Geography
- Location: Limón, Limón Province, Costa Rica
- Coordinates: 9°59′59″N 83°01′35″W﻿ / ﻿9.99977°N 83.026445°W

Organisation
- Type: General

Links
- Lists: Hospitals in Costa Rica

= Hospital Dr. Tony Facio Castro =

Hospital in Limón, Costa Rica

Hospital Dr. Tony Facio Castro, known as Hospital Tony Facio, in Limón, Costa Rica, caters to the health needs of Limón Province.

The hospital occupies 22,000 square metres and is divided into modules including hospitalization and outpatient facilities. It provides specialized services in some areas of the cantons of Pococí, Guácimo, and the Cariari district for a combined population of 166,723 inhabitants in those areas.

It services three population categories: direct population (236,565 people directly attached or assigned to the hospital), indirect population (not directly allocated but are referred by specialists), and floating population (other unattached people and tourists). The direct population comes from Limón (city), Siquirres, Talamanca, and Matina. The indirect population is from Pococí, Guácimo, and the Cariari district; and the floating population comprises national and international immigrants into the area, and tourists.

The hospital commemorates Dr. Tony Facio (29 October 1918 – 20 December 1948), a native of Puerto Limón born as Maximiliano Antonio de la Paz Facio Castro, son of Dr. Antonio Facio Ulloa and Cristina Castro Carazo, who died at the age of 30. The Hospital San Juan de Dios in San José also has a medical research centre named "Doctor Antonio Facio Castro" dedicated in the late 1940s to the "illustrious doctor who died tragically at a young age."

==Location==
Hospital Tony Facio occupies most of a small peninsula protruding into the Caribbean Sea on the northeast side of Limón, about 0.75 km from the town centre.
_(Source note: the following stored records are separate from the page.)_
(** The second route, case by case. *)
Lemma compressV2_run (config : Config) (w : World) (i : Server.Incoming) :
  Server.compressV2 config w i =
  match i with
  | Server.NotMultipart _ =>
      (Server.Thrown Server.InvalidMultipartContentTypeError, [])
  | Server.Multipart _ None => (Server.Sent (refusal "No file provided"), [])
  | Server.Multipart _ (Some p) =>
      let f := Server.multipartFile (upload_maxSize config) p in
      if accepted config f then
        if Server.truncated (upload_maxSize config) p then
          (Server.Thrown Server.RequestFileTooLargeError, [])
        else
          match Server.part_filename p with
          | None => (Server.Thrown ERR_INVALID_ARG_TYPE, [])
          | Some name =>
              Server.answered
                (attempt config w (Server.request config i) f name
                   (Server.part_bytes p) [])
          end
      else
        (Server.Sent
           (invalidFile
              (validateFileUpload w (Some f) (upload_maxSize config)
                 (upload_allowedMimeTypes config))), [])
  end.
Proof.
  unfold Server.compressV2, run.
  destruct i as [fields [p |] | body].
  - cbv zeta.
    set (f := Server.multipartFile (upload_maxSize config) p).
    assert (Hfile : request_file
                      (Server.request config (Server.Multipart fields (Some p)))
                    = inr (Some f)) by reflexivity.
    destruct (accepted config f) eqn:Hacc.
    + destruct (Server.truncated (upload_maxSize config) p) eqn:Htr.
      * rewrite (compress_v2_buffer_throws config w _ f
                   Server.RequestFileTooLargeError [] Hfile Hacc);
          [reflexivity|].
        subst f. cbn [toBuffer Server.multipartFile]. rewrite Htr. reflexivity.
      * assert (Hbuf : toBuffer f = inr (Server.part_bytes p)).
        { subst f. cbn [toBuffer Server.multipartFile]. rewrite Htr.
          reflexivity. }
        destruct (Server.part_filename p) as [name |] eqn:Hname.
        -- rewrite (compress_v2_run config w _ f name (Server.part_bytes p) []
                      Hfile Hacc Hbuf Hname). reflexivity.
        -- rewrite (compress_v2_nameless config w _ f (Server.part_bytes p) []
                      Hfile Hacc Hbuf Hname). reflexivity.
    + rewrite (compress_rejected RoutesV2.compress config w _ f []
                 (or_intror eq_refl) Hfile Hacc). reflexivity.
  - rewrite (compress_no_file RoutesV2.compress config w
               (Server.request config (Server.Multipart fields None)) []
               (or_intror eq_refl) eq_refl). reflexivity.
  - rewrite (compress_file_throws RoutesV2.compress config w
               (Server.request config (Server.NotMultipart body))
               Server.InvalidMultipartContentTypeError []
               (or_intror eq_refl) eq_refl). reflexivity.
Qed.
(** The two statements of the setup cell, in a namespace where the
    imports and the builtins are in place. *)
Lemma set_style_step (env : namespace) (w : world) :
  env !! "sns" = Some (VModule "seaborn") ->
  exec_stmt lib (SExpr (ECall (sns "set") [] [("style", EStr "white")])) env w
  = finish env
      (ask lib (OCall (VAttr (VModule "seaborn") "set") []
                  [("style", VStr "white")]) w)
      (fun _ => env).
Proof.
  intros Hsns. simpl. unfold bind. simpl. rewrite Hsns. reflexivity.
Qed.

Lemma seed_step (env : namespace) (w : world) :
  env !! "np" = Some (VModule "numpy") ->
  env !! "sum" = Some (VBuiltin "sum") ->
  env !! "map" = Some (VBuiltin "map") ->
  env !! "ord" = Some (VBuiltin "ord") ->
  exec_stmt lib
    (SExpr (ECall (EAttr (EAttr (EName "np") "random") "seed")
              [seed_argument] [])) env w
  = finish env (ask lib (OCall seed_fn [VInt 1069] []) w) (fun _ => env).
Proof.
  intros Hnp Hsum Hmap Hord. simpl. unfold bind. simpl.
  rewrite Hnp, Hsum, Hmap, Hord. reflexivity.
Qed.
Lemma geometry_source_missing_witness :
  imports_ok Scenario.no_source cms_namespace Scenario.no_source_namespace
    (public Scenario.no_source_namespace) /\
  run_file Source.numbered Scenario.no_source
    = Raise (NameError "XMLIdealGeometryESSource").
Proof.
  assert (H : imports_ok Scenario.no_source cms_namespace
                Scenario.no_source_namespace
                (public Scenario.no_source_namespace)).
  { split; [packages_are_found | vm_compute; reflexivity ..]. }
  split; [exact H|].
  apply (geometry_source_missing _ _ _ _ H).
  - right. vm_compute. reflexivity.
  - vm_compute. reflexivity.
  - vm_compute. reflexivity.
  - vm_compute. reflexivity.
Defined.

(** The star import runs after [import ... as cms] and rebinds every name it
    brings in: if both imports succeed and the star import brings in a name
    [cms] whose value is neither a module nor an object, the file fails with
    an attribute error for [vstring], whatever the configuration module
    provides. *)
Theorem cms_rebound_by_star_import (st : state) (cns ns ex : gmap string value)
    (v : value) :
  imports_ok st cns ns ex ->
  ex !! "cms" = Some v ->
  (forall m, v <> VModule m) ->
  (forall l, v <> VObject l) ->
  run_file Source.numbered st = Raise (AttributeError "vstring").
Proof.
  intros Hok Hcms Hm Ho. rewrite (run_after_imports st cns ns ex Hok).
  unfold lookup_name at 1. cbn [globals].
  rewrite (lookup_union_Some_l _ _ _ _ Hcms).
  cbn [bind]. destruct v; try reflexivity.
  - now destruct (Hm name).
  - now destruct (Ho l).
Qed.

Lemma cms_rebound_by_star_import_witness :
  imports_ok Scenario.cms_shadowed cms_namespace Scenario.cms_shadowed_namespace
    (public Scenario.cms_shadowed_namespace) /\
  cms_namespace !! "vstring" = Some (VBuiltin vstring) /\
  run_file Source.numbered Scenario.cms_shadowed = Raise (AttributeError "vstring").
Proof.
  assert (H : imports_ok Scenario.cms_shadowed cms_namespace
                Scenario.cms_shadowed_namespace
                (public Scenario.cms_shadowed_namespace)).
  { split; [packages_are_found | vm_compute; reflexivity ..]. }
  split; [exact H|]. split; [vm_compute; reflexivity|].
  apply (cms_rebound_by_star_import _ _ _ _ (VStr "cms") H).
  - vm_compute. reflexivity.
  - discriminate.
  - discriminate.
Defined.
It is right on the coast and looks out at Uvita Island 1.5 km offshore, and across a small bay to Parque Vargas, a municipal park 0.8 km to the south.

==Epidemics==
Along with smaller local clinics, the hospital treats regional dengue fever outbreaks during the rainy season; the outbreaks sometimes cause bed shortages.

==Crime==
The hospital operates in a high crime city, and treats victims of violence and shootings. Gunmen entered the hospital on 10 May 2007 and assassinated a patient on the second floor who was recovering from bullet wounds received three days earlier during a gun battle with police in Limón.

Several doctors and nurses at Tony Facio were subjected to a continuing campaign of extortion for over a year in 2008–9 when organized criminals acquired personal details about staff, including home addresses and names of family members. Threats and extortive demands were made against hospital personnel, including death threats, causing some of them to leave their jobs and depriving the hospital of critical expertise. Police arrested a surgical nurse working at the hospital and said he was the source of personal data used by the extortionists.